Feldman is far from being the first composer whose avowed aim is agreeably contradicted by his work. Far from being anonymous, his music is readily recognised, and it became more so as Feldman grew older. For him, the impetus of a composition was in its vertical quality, and in that sense, its lack of impetus. He even wrote a series of pieces in 1963 called Vertical Thoughts. Feldman's titles reveal a good deal about his musical aims. Many of them are like the functional-sounding descriptions often given to still-life paintings, listing or abbreviating the 'objects', or in Feldman's case, the instruments, as in Cello and Orchestra and Piano and Orchestra. Hearing Feldman talk about his ideas on one occasion, Earle Brown protested that there was surely more to composition than choosing the instruments, to which Feldman answered: 'Not for me'. He later retracted that rather hasty retort. Yet one knows what he meant: for each of his pieces is an exploration - or perhaps a contemplation - of the colouristic possibilities in a particular combination, similar in selective concentration to the immense, throbbing patches of paint that hover on a Rothko canvas, which are not only non-figurative, but without any signs or graphic gestures at all.
Like most generalisations, these observations need qualifying. In 1970 Feldman wrote a series of three pieces called The Viola in My Life, featuring that instrument and inspired by the playing and friendship of Karen Phillips. Two of these introduced a modest melodic element - more apparent than in Cello and Orchestra. Then, in the early 1980s, in immensely long works like Triadic Memories for solo piano, and the Second String Quartet, Feldman extended himself on a vast scale with short, repeated modules or groups of notes, meticulously notated to avoid any sense of a regular beat, suspended or placed with fastidious care, and almost Debussian in their delicate sonorous hues.
Feldman liked his sounds to be without apparent source, which meant, very often, without 'attack'. The impossibility for musicians to achieve what he wanted was the very thing that held his interest.

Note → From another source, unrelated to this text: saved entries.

(** ** Pending generator calls *)

(** The number of times a generator call covers index [i]; update
    calls of [updateItem] produce no list element and count 0. *)
Definition count_gen (i : Z) (rq : request) : nat :=
  match rq with RGen ix _ => count_occ Z.eq_dec (idx_list ix) i | RUpd _ _ => O end.

(** A [setTimeout] callback of the batch branch still to deliver [i]. *)
Definition count_cb (i : Z) (t : task) : nat :=
  match t with TGenerated j _ _ => if j =? i then 1%nat else O | _ => O end.

(** Outstanding generator calls covering [i]. *)
Definition outstanding (i : Z) (s : St) : nat := list_sum (map (count_gen i) (requests s)).

Definition pending_count (i : Z) (s : St) : nat :=
  (outstanding i s + list_sum (map (count_cb i) (tasks s)))%nat.

(** The invariant of the passes: no reload in progress or scheduled,
    and the calls and callbacks still to deliver [i], plus a reserve
    [a i], are at most one, and none unless [i] is in [queries]. *)
Definition pend_ok (a : Z -> nat) (s : St) : Prop :=
  reloading s = false /\ count_reload (tasks s) = O /\
  forall i, (pending_count i s + a i <= if has i (queries s) then 1 else 0)%nat.

(** What [onListItemGenerated] needs to keep [pend_ok a]. *)
Definition olg_pre (a : Z -> nat) (ix : idx) (s : St) : Prop :=
  reloading s = false /\ count_reload (tasks s) = O /\
  match ix with
  | ISingle i =>
      (pending_count i s + a i = 0)%nat /\
      forall j, (pending_count j s + a j <= if has j (queries s) then 1 else 0)%nat
  | IBatch is =>
      forall j, (pending_count j s + a j + count_occ Z.eq_dec is j
                 <= if has j (queries s) then 1 else 0)%nat
  end.

(** [pend_ok] after a run of the loading loop; the indices collected
    for the generator are reserved. *)
Definition after_load (a : Z -> nat) (r : res (list Z)) : Prop :=
  match r with
  | Ok acc s => pend_ok (fun j => a j + count_occ Z.eq_dec acc j)%nat s
  | Throw s => pend_ok a s
  end.

(** The public operations other than [reload], and the browser firing
    a timer or the producer answering a call. *)
Inductive step (cfg : Cfg) : St -> St -> Prop :=
| step_invalidate (force : bool) (env : Env) (s : St) :
    step cfg s (outcome (invalidate cfg force env s))
| step_fire (k : nat) (env : Env) (newUid : Z) (s : St) :
    step cfg s (outcome (fire cfg k env newUid s))
| step_deliver (k : nat) (v : value) (s : St) :
    step cfg s (outcome (deliver cfg k v s))
| step_updateItem (index rnd : Z) (s : St) :
    step cfg s (outcome (updateItem index rnd s))
| step_updateSize (arg : jsval) (env : Env) (s : St) :
    step cfg s (outcome (updateSize cfg arg env s)).

(** The states reached from [s0] by steps. *)
Inductive reachable (cfg : Cfg) (s0 : St) : St -> Prop :=
| reach_here : reachable cfg s0 s0
| reach_next (s s' : St) : reachable cfg s0 s -> step cfg s s' -> reachable cfg s0 s'.

(** The public operations together with [reload()]. *)
Inductive step_all (cfg : Cfg) : St -> St -> Prop :=
| step_other (s s' : St) : step cfg s s' -> step_all cfg s s'
| step_reload (newUid : Z) (s : St) : step_all cfg s (outcome (reload newUid s)).

Inductive reachable_all (cfg : Cfg) (s0 : St) : St -> Prop :=
| reach_all_here : reachable_all cfg s0 s0
| reach_all_next (s s' : St) :
    reachable_all cfg s0 s -> step_all cfg s s' -> reachable_all cfg s0 s'.

(** Outstanding generator calls covering [i] made under the identifier [u]. *)
Definition outstanding_uid (u i : Z) (s : St) : nat :=
  list_sum (map (fun rq => match rq with
                           | RGen ix v => if v =? u then count_occ Z.eq_dec (idx_list ix) i else O
                           | RUpd _ _ => O
                           end) (requests s)).

(** A second pass right after the first one. *)
Definition c4_s2 : St := outcome (invalidate cfg_default false env_top c2_s1).

(** ** Element ids, options, construction and the scroll height *)

(** [String(n)] for an integer [n] with [|n| < 10^21]: its decimal
    digits, with a leading [-] when [n] is negative. *)
Definition js_int_string (z : Z) : String.string :=
  DecimalString.NilEmpty.string_of_int (Z.to_int z).

Open Scope string_scope.

Definition MODULE_NAME : String.string := "InfiScroll".

(** [getListItemId(index)] with [this.__uniqueIdentifier = uid]:
    [`__${MODULE_NAME}_${uid}_index_${index}`]. *)
Definition getListItemId (uid index : Z) : String.string :=
  String.append "__" (String.append MODULE_NAME (String.append "_"
    (String.append (js_int_string uid) (String.append "_index_" (js_int_string index))))).
(** ** The whole run *)

Lemma dedupeFlags_spec (dedupe : list string) (dedupeEmail dedupeName : bool) :
  dedupeFlags dedupe dedupeEmail dedupeName =
  ((dedupeEmail || bool_decide ("email" ∈ dedupe))%bool,
   (dedupeName || bool_decide ("name" ∈ dedupe))%bool).
Proof.
  revert dedupeEmail dedupeName.
  induction dedupe as [|d dedupe IH]; intros e n; simpl.
  - by rewrite !orb_false_r.
  - destruct (String.eqb_spec d "email") as [-> | Hne].
    + rewrite IH. f_equal.
      * rewrite (bool_decide_eq_true_2 ("email" ∈ "email" :: dedupe))
          by (by left). by rewrite orb_true_r.
      * f_equal. apply bool_decide_ext. rewrite elem_of_cons.
        split; [tauto |]. by intros [? | ?].
    + destruct (String.eqb_spec d "name") as [-> | Hne'].
      * rewrite IH. f_equal.
        -- f_equal. apply bool_decide_ext. rewrite elem_of_cons.
           split; [tauto |]. by intros [? | ?].
        -- rewrite (bool_decide_eq_true_2 ("name" ∈ "name" :: dedupe))
             by (by left). by rewrite orb_true_r.
      * rewrite IH. f_equal; f_equal; apply bool_decide_ext;
          rewrite elem_of_cons; split; try tauto; by intros [? | ?].
Qed.

(** X5: the two dedupe flags say whether the keys email and name occur
    among the values of the dedupe option: order and repetition of the
    values do not matter and any other value is ignored. *)
Theorem X5_dedupe_flags_are_membership (dedupe : list string) :
  dedupeFlags dedupe false false =
    (bool_decide ("email" ∈ dedupe), bool_decide ("name" ∈ dedupe)) /\
  (forall dedupe',
      dedupe ≡ₚ dedupe' ->
      dedupeFlags dedupe' false false = dedupeFlags dedupe false false) /\
  (forall other,
      other <> "email" -> other <> "name" ->
      dedupeFlags (other :: dedupe) false false =
      dedupeFlags dedupe false false).
Proof.
  split; [by rewrite dedupeFlags_spec | split].
  - intros dedupe' Hp. rewrite !dedupeFlags_spec. simpl.
    f_equal; apply bool_decide_ext; by rewrite Hp.
  - intros other H1 H2. rewrite !dedupeFlags_spec. simpl.
    f_equal; apply bool_decide_ext; rewrite elem_of_cons;
      split; try tauto; by intros [? | ?].
Qed.

Lemma X5_dedupe_flags_are_membership_witness :
  dedupeFlags ["name"; "email"; "name"] false false =
    dedupeFlags ["email"; "name"; "name"] false false /\
  dedupeFlags ["domain"; "email"] false false =
    dedupeFlags ["email"] false false.
Proof.
  destruct (X5_dedupe_flags_are_membership ["email"; "name"; "name"])
    as (_ & Hperm & _).
  destruct (X5_dedupe_flags_are_membership ["email"]) as (_ & _ & Hother).
  split.
  - apply Hperm. apply Permutation_swap.
  - apply Hother; discriminate.
Defined.

Lemma length_filter_emails (members : list Member) (email : string) :
  length (List.filter (fun e => String.eqb email e) (memberEmails members)) =
  length (filterMembersByEmail members email).
Proof.
  unfold memberEmails, filterMembersByEmail, filterMembers.
  induction members as [|m members IH]; csimpl; [done |].
  rewrite (String.eqb_sym email (Email m)).
  destruct (String.eqb (Email m) email); simpl; by rewrite IH.
Qed.

Lemma keptEmails_with_filter (filterEmail : string) (emails : list string) :
  filterEmail <> "" ->
  keptEmails filterEmail emails =
  List.filter (fun e => String.eqb filterEmail e) emails.
Proof.
  intros Hne. apply String.eqb_neq in Hne. unfold keptEmails.
  induction emails as [|e emails IH]; simpl; [done |].
  rewrite Hne. simpl. rewrite negb_involutive.
  destruct (String.eqb filterEmail e); simpl; by rewrite <- IH, ?Hne.
Qed.

(** The number of entries of the report. *)
Lemma BuildReport_length (members : list Member) (filterEmail : string)
    (report : list MemberWithDuplicates) :
  BuildReport members filterEmail = Some report ->
  length report =
    if String.eqb filterEmail "" then length members
    else length (filterMembersByEmail members filterEmail).
Proof.
  intros Hb.
  rewrite <- (length_fmap (fun r => Email (mwd_Member r)) report).
  rewrite (BuildReport_emails _ _ _ Hb).
  destruct (String.eqb_spec filterEmail "") as [-> | Hne].
  - rewrite keptEmails_no_filter, (sort_Strings_Permutation _).
    apply length_fmap.
  - rewrite keptEmails_with_filter by done.
    rewrite (length_filter_Permutation _ _ (memberEmails members))
      by apply sort_Strings_Permutation.
    apply length_filter_emails.
Qed.

Section RunFacts.

Variable World : Type.
Variable ToLower : string -> string.
Variable Format : Time -> string.
Variable getOrgMembers : string -> World -> result (list OrgMember) * World.
Variable osCreate : string -> World -> option error * World.
Lemma malformed_headers_are_internal_error_witness :
  handler Demo.env
    (JObj [("httpMethod", JStr "POST"); ("headers", JNull); ("body", JStr "{}")])
    Demo.w_completed
  = (Ret internal_error, Demo.w_completed).
Proof.
  destruct (malformed_headers_are_internal_error Demo.env
              (JObj [("httpMethod", JStr "POST"); ("headers", JNull); ("body", JStr "{}")])
              (JStr "POST") JNull Demo.w_completed eq_refl eq_refl eq_refl) as [H _].
  apply H. intros kvs. discriminate.
Defined.

(** X19.  The default body applies to an absent [body] entry only.  For an
    authenticated request: when the entry is present but not a string (the
    null of a request without body, for instance) the answer is 500; when
    the entry is absent the text [{}] is parsed instead, and if it parses to
    the empty dictionary the request is a request-upload without file
    information, answered 400 with the type and the name violation.  In both
    cases only Cognito has been contacted. *)
Theorem body_absent_or_not_text (env : Env) (event m hdrs : json) (a token sub : string)
    (r : string * list (string * string)) (w : World) :
  Py.get event "httpMethod" JNull = Ret m ->
  Py.eq_str m "OPTIONS" = false ->
  Py.get event "headers" (JObj []) = Ret hdrs ->
  Py.get hdrs "Authorization" (JStr "") = Ret (JStr a) ->
  PyStr.startswith "Bearer " a = true ->
  nth_error (PyStr.split " " a) 1 = Some token ->
  jwt_get_unverified_claims env token = Some sub ->
  cognito_get_user env token = Some r ->
  (forall v, Py.get event "body" (JStr "{}") = Ret v ->
             (forall s, v <> JStr s) ->
             handler env event w = (Ret internal_error, log_call (CognitoGetUser token) w)) /\
  (forall kvs, event = JObj kvs ->
               Py.dict_get kvs "body" = None ->
               json_loads env "{}" = Some (JObj []) ->
               handler env event w
               = (Ret (validation_failed [type_error ""; name_error]),
                  log_call (CognitoGetUser token) w)).
Proof.
  intros Hm Ho Hh Ha Hb Ht Hj Hc.
  rewrite (handler_run env event m hdrs a w Hm Ho Hh Ha), Hb, Ht, Hj, Hc.
  unfold try_except. split.
  - intros v Hv Hbad. mstep Hv. unfold parse_body.
    destruct v; try reflexivity. now destruct (Hbad s).
  - intros kvs -> Hbody Hl.
    rewrite Py_get_dict, Hbody. cbn [default from_option].
    rewrite bind_lift_ret. cbn beta. unfold parse_body. rewrite Hl.
    reflexivity.
Qed.

Lemma body_absent_or_not_text_witness :
  handler Demo.env
    (JObj [("httpMethod", JStr "POST");
           ("headers", JObj [("Authorization", JStr "Bearer tok-u1")]);
           ("body", JNull)]) Demo.w_completed
  = (Ret internal_error, log_call (CognitoGetUser "tok-u1") Demo.w_completed) /\
  handler Demo.env
    (JObj [("httpMethod", JStr "POST");
           ("headers", JObj [("Authorization", JStr "Bearer tok-u1")])]) Demo.w_completed
  = (Ret (validation_failed [type_error ""; name_error]),
     log_call (CognitoGetUser "tok-u1") Demo.w_completed).
Proof.
  split.
  - destruct (body_absent_or_not_text Demo.env
                (JObj [("httpMethod", JStr "POST");
                       ("headers", JObj [("Authorization", JStr "Bearer tok-u1")]);
                       ("body", JNull)])
                (JStr "POST") (JObj [("Authorization", JStr "Bearer tok-u1")])
                "Bearer tok-u1" "tok-u1" "u1" ("alice", [("email", "alice@example.com")])
                Demo.w_completed) as [H _]; [reflexivity .. |].
    apply (H JNull); [reflexivity | intros s; discriminate].
  - destruct (body_absent_or_not_text Demo.env
                (JObj [("httpMethod", JStr "POST");
                       ("headers", JObj [("Authorization", JStr "Bearer tok-u1")])])
                (JStr "POST") (JObj [("Authorization", JStr "Bearer tok-u1")])
                "Bearer tok-u1" "tok-u1" "u1" ("alice", [("email", "alice@example.com")])
                Demo.w_completed) as [_ H]; [reflexivity .. |].
    apply (H [("httpMethod", JStr "POST");
              ("headers", JObj [("Authorization", JStr "Bearer tok-u1")])]);
      [reflexivity | reflexivity | vm_compute; reflexivity].
Defined.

Cello and Orchestra is typical in being 'extremely quiet' (the marking at the top of the score). The cautious, stepwise and virtually rhythmless motion of the solo part is occasionally relieved by pizzicato, and the patches of orchestral colour against which it is set are momentarily broken by semitional oscillations on two trumpets, marked quintuple piano, without mutes!
Piano and Orchestra, again marked 'extremely quiet' and also 'without the feeling of a beat', is more varied in its manner of creating sonorities - for in Feldman's music it's not really appropriate to talk of harmony or rhythm, even though what we hear together, and when we hear it, are crucial. The proof of both being answerable to the composer's judgement lies in the lack of monotony and the sense of organic renewal. Our ears are constantly refreshed. Basically, the sounds occur like tolling bells, though towards the end, a trio of oboes sustains a tangle of conflicting semitones for several seconds. The pianist has to encompass enormous stretches and must balance the widely spaced notes exactly and without spreading them. As if this unobtrusive and almost inaudible virtuosity weren't sufficiently self-denying, he is echoed by an orchestral pianist sharing much of the same material, so it's impossible to tell one from the other without a score. By way of surprise, this is one of Feldman's very rare pieces to include one or two outbursts of triple forte.
The title of Coptic Light requires some explanation. Feldman was a connoisseur of oriental carpets, and here the reference is to early Coptic textiles which he saw in the Louvre. Feldman's own comments are rather cryptic: 'What struck me about these fragments of coloured cloth was how they conveyed an essential atmosphere of their civilisation. I asked myself what aspects of music since Monteverdi might determine its atmosphere if heard two thousand years from now'. Certainly, the New York Philharmonic, for whom Coptic Light was written, can never have had a less showy vehicle. Yet the effect of these constantly reassembled, rearranged sounds, like quiet breathing or lapping water, is magical. Feldman used to compose at the piano, and he liked to recall what Sibelius once said about about the orchestra, which was that unlike the piano, it had no pedal. He said that in Coptic Light he had tried to create an orchestral pedal, continually varying in nuance; and we can imagine him, seated like Gulliver over some hundred-odd Lilliputian musicians, planting his huge hands very gently over their instruments, listening as he levered his right foot up and down, letting some sounds go while others yet linger. (Adrian Jack)
Tracklisting:
1. Piano and Orchestra {22:49}
2. Cello and Orchestra {21:05}
3. Coptic Light {29:42}
(1)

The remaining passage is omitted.